Ал подумала, что ветер вполне уместно раздувает по камню ее собственный плащ, эффектно рвет подол платья, и вишневая парча — пусть и потерявшая во тьме существенную часть своего дивного насыщенного цвета — но все равно почти королевская — сурово горит в дрожащем лунном свете. Что ж, нижняя часть леди Нооби в полном порядке, верхняя слегка тормозит. Пора окончательно отдать швартовы…
…— Я ждал, ждал и думал… — лепетал капитан, и злой веселый ветер, разбивал эту ложь о близкую скалу.
— Так откуда герцог узнал о нас с вами? — спросила Ал у ветра, вырывая ладонь от лобзающих уст.
— О, я объясню! Я все объясню, дорогая! Я был вынужден открыть правду, пригрозить отцу. Когда я узнал о стоящих за твоей спиной высоких покровителях в Глоре, я прозрел и немедленно потребовал у отца оставить тебя в покое. Если бы ты, моя любовь, была с самого начала до конца откровенна со мной…
В этом месте Ал не совсем поняла о чем речь, но красавец так откровенно врал, что было даже обидно. Вот как можно было ему хоть на мгновение доверять⁈
— Что ж, теперь я буду откровенна, — морщась, пообещала леди Нооби.
— Да! Да, дорогая! Мы поклялись доверять друг другу. Уверяю, в Глоре не будут разочарованы…
Капитанское бесконечное «ты», «тебя», «дорогая» невыносимо резало слух. Говорил ли он так раньше? Демоны его знают. И вообще какой-то сущий бред несет. Может, пьян? Прихватил с собой фляжку для согреву и пожалуйста.
Ал осознала, что вообще не желает разбираться, пьян ли он, сошел с ума или просто глуп. Ведь даже не пытается отрицать, что все разболтал своему незаконному папаше.

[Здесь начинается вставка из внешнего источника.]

(** ** Placing the record *)
Lemma yields_lift {A E} (f : E -> WorktreeError) I (R : A -> GitWorld -> Prop) (m : io git_call E A) w :
  stable I -> (forall a, stable (R a)) -> yields I R m w -> yields I R (lift f m) w.
Proof.
  intros Hs HR Hm. apply chl_bind. eapply chl_mono; [exact Hm|]. intros r w1 [H1 Hr] w2 H2.
  split; [by eapply stable_env|]. intros a Ha. destruct r as [a'|e]; [|done]. injection Ha as <-.
  eapply stable_env; [apply HR|exact H2|auto].
Qed.

Lemma temporary_unowned directory name : join directory (OWNER_NAME +:+ ".tmp") <> owner_path name.
Proof.
  intros He%(f_equal last_byte). unfold owner_path in He. by rewrite !last_byte_join in He.
Qed.

Lemma yields_place directory final_path temporary_path bytes w :
  final_path = own -> (forall name, temporary_path <> owner_path name) -> unclaimed w ->
  yields (fun _ => True) (fun _ _ => True) (place_owner_record directory final_path temporary_path bytes) w.
Proof.
  intros -> Ht Hu. pose proof unclaimed_stable as Hs.
  apply (ensures_bind _ (fun _ => unclaimed)); [done|by apply ensures_holds; [| |split| ]|]. intros file w1 _ H1.
  apply (ensures_bind _ (fun _ => unclaimed)); [done|by apply ensures_holds; [| |split| ]|]. intros [] w2 _ H2.
  apply (ensures_bind _ (fun _ => unclaimed)); [done|by apply ensures_holds; [| |split| ]|]. intros [] w3 _ H3.
  apply (ensures_bind _ (fun _ _ => True)); [done| |].
  - intros w4 Hw r w5 Hr. assert (unclaimed w4) as H4 by by eapply stable_env.
    split; [|intros w6 _; done].
    assert (w5 = w4 \/ exists n, w5 = set_tree (<[own := n]> (delete temporary_path (tree w4))) w4) as [-> |[n ->]]
      by (destruct r as [[]|e]; [by right|exact Hr]); [left; by apply fewer_same|].
    right. split; [done|]. intros name Hc. destruct (decide (owner_path name = own)) as [|Hno]; [done|].
    exfalso. eapply (proj2 H4). eapply claims_tree; [|exact Hc]. intros bytes' Hb. simpl in Hb.
    rewrite lookup_insert_ne in Hb by done. by apply lookup_delete_Some in Hb as [_ ?].
  - intros _ w4 _ _. apply ensures_calls; [done|by split|by apply ends_any|done].
Qed.

Lemma yields_write_owner directory record w :
  join directory OWNER_NAME = own -> unclaimed w ->
  yields (fun _ => True) (fun _ _ => True) (write_owner_record directory record) w.
Proof.
  intros Ho Hu. pose proof unclaimed_stable as Hs. apply yields_lift; [done..|].
  apply (ensures_bind _ (fun _ => unclaimed)); [done| |intros _ w1 _ H1].
  { apply ensures_holds; [done..| |done]. unfold reject_existing. reads. }
  apply (ensures_bind _ (fun _ => unclaimed)); [done| |intros _ w2 _ H2].
  { apply ensures_holds; [done..| |done]. unfold reject_existing. reads. }
  apply (ensures_bind _ (fun _ _ => True)); [done| |].
  - apply (ensures_weaken _ (fun r w' => forall a, r = Ok a -> True)); [done|].
    apply ensures_outcome; [done..|]. apply yields_place; [done|apply temporary_unowned|done].
  - intros r w3 _ _. apply ensures_calls; [done| |by apply ends_any|done]. destruct r; reads.
Qed.

(** ** The creation *)
Lemma yields_calm {A B} (R : B -> GitWorld -> Prop) (m : gio A) (f : A -> gio B) w :
  all_calls calm m -> unclaimed w -> (forall a w', unclaimed w' -> yields (fun _ => True) R (f a) w') ->
  yields (fun _ => True) R (m ≫= f) w.
Proof.
  intros Hm Hu Hf. apply (ensures_bind _ (fun _ => unclaimed)); [done| |by auto].
  apply ensures_holds; [apply unclaimed_stable|done..].
Qed.

Lemma calm_storage path : all_calls calm (verify_repository_storage replaced path).
Proof. apply calm_reads, reads_repository_storage. Qed.
Lemma calm_preflight path : all_calls calm (verify_git_storage_preflight path).
Proof. apply calm_reads, reads_preflight. Qed.
#[local] Hint Resolve calm_storage calm_preflight : git_reads.

Lemma calm_mirror root mirror locator : all_calls calm (verify_mirror_repository replaced root mirror locator).
Proof. sweep. Qed.
Lemma calm_metadata error : all_calls calm (metadata_directory manager error).
Proof. sweep. Qed.
#[local] Hint Resolve calm_mirror calm_metadata : git_reads.
Lemma calm_intent path intent replace : all_calls calm (write_create_intent manager path intent replace).
Proof. sweep. Qed.
Lemma calm_repository_git path args error : all_calls calm (run_repository_git replaced path args error).
Proof. sweep. Qed.
Lemma calm_take_back path intent_path error : all_calls calm (take_back manager path intent_path error).
Proof. sweep. Qed.
#[local] Hint Resolve calm_intent calm_repository_git calm_take_back : git_reads.

Section Creation.
Context (labels : OwnershipLabels) (base_ref : string) (storage : AllocationReceipt).
Context (root : MirrorRoot) (mirror locator : string) (verified : Z) (repository_root intent_path : string).

Lemma yields_setup base_sha intent w :
  join repository_root OWNER_NAME = own -> unclaimed w ->
  yields (fun _ => True) (fun _ _ => True)
    (setup replaced manager labels branch storage root mirror locator verified repository_root intent_path base_sha
       intent) w.
Proof.
  intros Ho Hu. do 13 (apply yields_calm; [sweep|done|]; clear w Hu; intros ? w Hu). by apply yields_write_owner.
Qed.

Lemma yields_create_owned recovered w :
  join repository_root OWNER_NAME = own -> lock ∈ held w ->
  yields (fun _ => True) (fun _ _ => True)
    (create_owned replaced manager labels repo base_ref branch storage root mirror locator verified repository_root
       intent_path recovered) w.
Proof.
  intros Ho Hl. apply (ensures_bind _ none_unclaimed); [done|by apply yields_branch_owner|].
  intros [owner|] w1 _ H1; [by apply ensures_throw|]. specialize (H1 eq_refl).
  do 4 (apply yields_calm; [sweep|done|]; clear w1 H1; intros ? w1 H1).
  cbv zeta. apply yields_calm; [sweep|done|]. intros _ w2 H2.
  apply (ensures_bind _ (fun _ _ => True)); [done| |].
  - apply (ensures_weaken _ (fun r w' => forall a, r = Ok a -> True)); [done|].
    apply ensures_outcome; [done..|]. by apply yields_setup.
  - intros r w3 _ _. apply ensures_calls; [done|sweep|by apply ends_any|done].
Qed.
End Creation.

(** Before and after, locks come and go. *)
Definition loose (B : Type) (c : git_call B) : Prop :=
  match c with Git.Rename _ _ | Git.CreateNew _ => False | _ => True end.

Lemma loose_step B (c : git_call B) w b w' : loose B c -> git_sem owner_file B c w b w' -> claim_step w w'.
Proof.
  intros Hc Hs. left. destruct c; try (by eapply calm_fewer; [|exact Hs]); try done.
  simpl in Hs. subst w'. by apply fewer_same.
Qed.

Abbreviation guarded m := (chl (git_sem owner_file) env claim_step m (fun _ _ => True)).

Lemma guarded_loose {A} (m : gio A) w : all_calls loose m -> guarded m w.
Proof. intros Hm. by eapply chl_calls; [exact loose_step|..]. Qed.

Lemma guarded_bind {A B} (m : gio A) (f : A -> gio B) (R : A -> Prop) w :
  all_calls loose m -> ends (fun _ _ _ => True) m (fun r => forall a, r = Ok a -> R a) ->
  (forall a w', R a -> guarded (f a) w') -> guarded (m ≫= f) w.
Proof.
  intros Hm He Hf. apply chl_io_bind. eapply chl_mono.
  - apply (chl_ends (fun _ _ _ => True) _ _ _ _ (fun _ _ => True) (fun r => forall a, r = Ok a -> R a)); [done..|].
    by apply guarded_loose.
  - intros [a|e] w' [_ Ha]; [by apply Hf, Ha|done].
Qed.

Lemma guarded_then {A B} (m : gio A) (f : A -> gio B) w :
  all_calls loose m -> (forall a w', guarded (f a) w') -> guarded (m ≫= f) w.
Proof. intros Hm Hf. apply (guarded_bind _ _ (fun _ => True)); [done|by apply ends_any|auto]. Qed.

Lemma guarded_outcome {A} (m : gio A) w : guarded m w -> guarded (outcome_of m) w.
Proof. intros Hm. apply chl_bind. eapply chl_mono; [exact Hm|]. by intros. Qed.

Lemma guarded_lock {A} path f (body : gio A) w :
  (forall w', (path = lock -> lock ∈ held w') -> guarded body w') -> guarded (with_lock path f body) w.
Proof.
  intros Hb. apply chl_io_bind. intros w1 _ r w2 Hr. split; [by eapply loose_step, Hr|].
  intros w3 Hw. destruct r as [[]|e]; [|done]. apply chl_io_bind. eapply chl_mono.
  - apply guarded_outcome, Hb. intros ->. apply (stable_env (fun w => lock ∈ held w) w2); [apply held_stable|done|].
    destruct Hr as [_ ->]. simpl. set_solver.
  - intros [r|e] w4 _; [|done]. by apply guarded_loose.
Qed.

…— Молю, прости меня! О, Аллиотейя, если бы твое благородное сердце только ведало… Умоляю, свидетельствуй на суде в мою пользу. Стоит тебе сказать слово… Одно единственное слово!.. Я отслужу Глору, мы уедем из проклятой Дюоссы. Отец обещал дать корабль и денег. Я сделаю тебя счастливейшей из женщин… — Себастио ухватил левую длань возлюбленной и принялся покрывать поцелуями. Поцелуями стопроцентно и патентовано страстными — любая конторщица проверит на счетах и подтвердит.
— Полагаю, в данное мгновение вам уместнее преклонить оба колена, — молвила девушка, напрягаясь.

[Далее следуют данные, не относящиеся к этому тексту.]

Definition foreign_id (id id' : ExecutionId) : bool := negb (bool_decide (id' = id)).
Definition receipt_execution (receipt : AllocationReceipt) : ExecutionId :=
  OwnershipLabels.execution_id (AllocationReceipt.labels receipt).

Definition read_owner (repository : string) : sysio OwnerRecord :=
  bytes ← file_step (Sys.ReadFile (join repository ".autospec-owner.json"));
  some_or (value_from_slice bytes ≫= owner_of) (step_error (json_error bytes)).

Definition list_holds (id : ExecutionId) : sysio (list ExecutionLifecycleHold) :=
  storage_step (StorageManager.try_ (Storage.HoldsList id)).

Definition recover_abandoned (harness : PiHarnessConfig) : sysio unit := harness_step (Sys.RecoverAbandoned harness).

Definition cleanup_receipt (authority : CleanupAuthority) (execution : Execution) (layout : ExecutionLayout)
    (receipt : option AllocationReceipt) : sysio (option AllocationReceipt) :=
  receipt ← match receipt with
            | Some receipt => mret (Some receipt)
            | None =>
                present ← ask (Sys.PathExists (ExecutionLayout.root layout));
                if (present : bool)
                then receipt ← allocate execution; mret (Some receipt)
                else mret None
            end;
  match receipt with
  | Some ready =>
      _ ← refuse receipt (fun r => foreign_id (CleanupAuthority.execution_id authority) (receipt_execution r))
            "cleanup receipt belongs to another execution";
      _ ← storage_step (verify_ready_allocation (state_root self) ready);
      mret receipt
  | None => mret None
  end.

Вот с этим благородный капитан не замедлил, ловко подстелив полу плаща, рухнул на оба колена и продолжил чмокать руку возлюбленной.
Страсть… Она ведь разной случается. Иной человек страстно хочет спастись и вымолвить прощение, заполучить деньги и спокойную жизнь, другой, ослепнув от любви и страсти, пылает всем своим большим и больным сердцем. Страсть скрепляют пролитой кровью, иной раз замок страсти возносится на зыбком песке. Всякое бывает. Но не бывает страсти, воздвигнутой на брезгливости. Хотя и такое не исключено. Иной раз просто ужаснешься — неужели вот ЭТО я и любила⁈ Стукнуть хорошенько, размазать, отскрести с пола и навсегда забыть.
Аллиотейя Нооби стукнула. Надо полагать, это был не порыв страсти, а вполне подготовленный и осмысленный поступок, ибо целила Ал определенно в нос. Там, говорят, больнее. Увы, как часто наши желания расходятся с нашими возможностями!
По носу Ал не попала, крепко сжатый кулак угодил куда-то в глаз. Коленопреклоненный лорд Лино с удивительной для столь крепкого мужчины готовностью рухнул на спину и замер недвижимым. Аллиотейя повернулась и пошла прочь.
Ветер воюще хохотал и обвивал бархатом плаща ноги девушки, пьяно качалось под обрывами необъятное блюдо посеребренной Кедры, брызгами летели в небе звезды. Ал держала спину прямо, не позволяя ветру и смеющейся осени угадать свой страх. Все чудилось, как хватают сзади за плечи, потом прихватывают за горло…
…У тропинки Аллиотейя Нооби не выдержала и оглянулась — былой возлюбленный оказался жив, елозил запутавшимися в плаще ногами, пытался сесть. Выглядело это позорно, но утешительно. Ал хмыкнула и легко сбежала по тропинке вниз…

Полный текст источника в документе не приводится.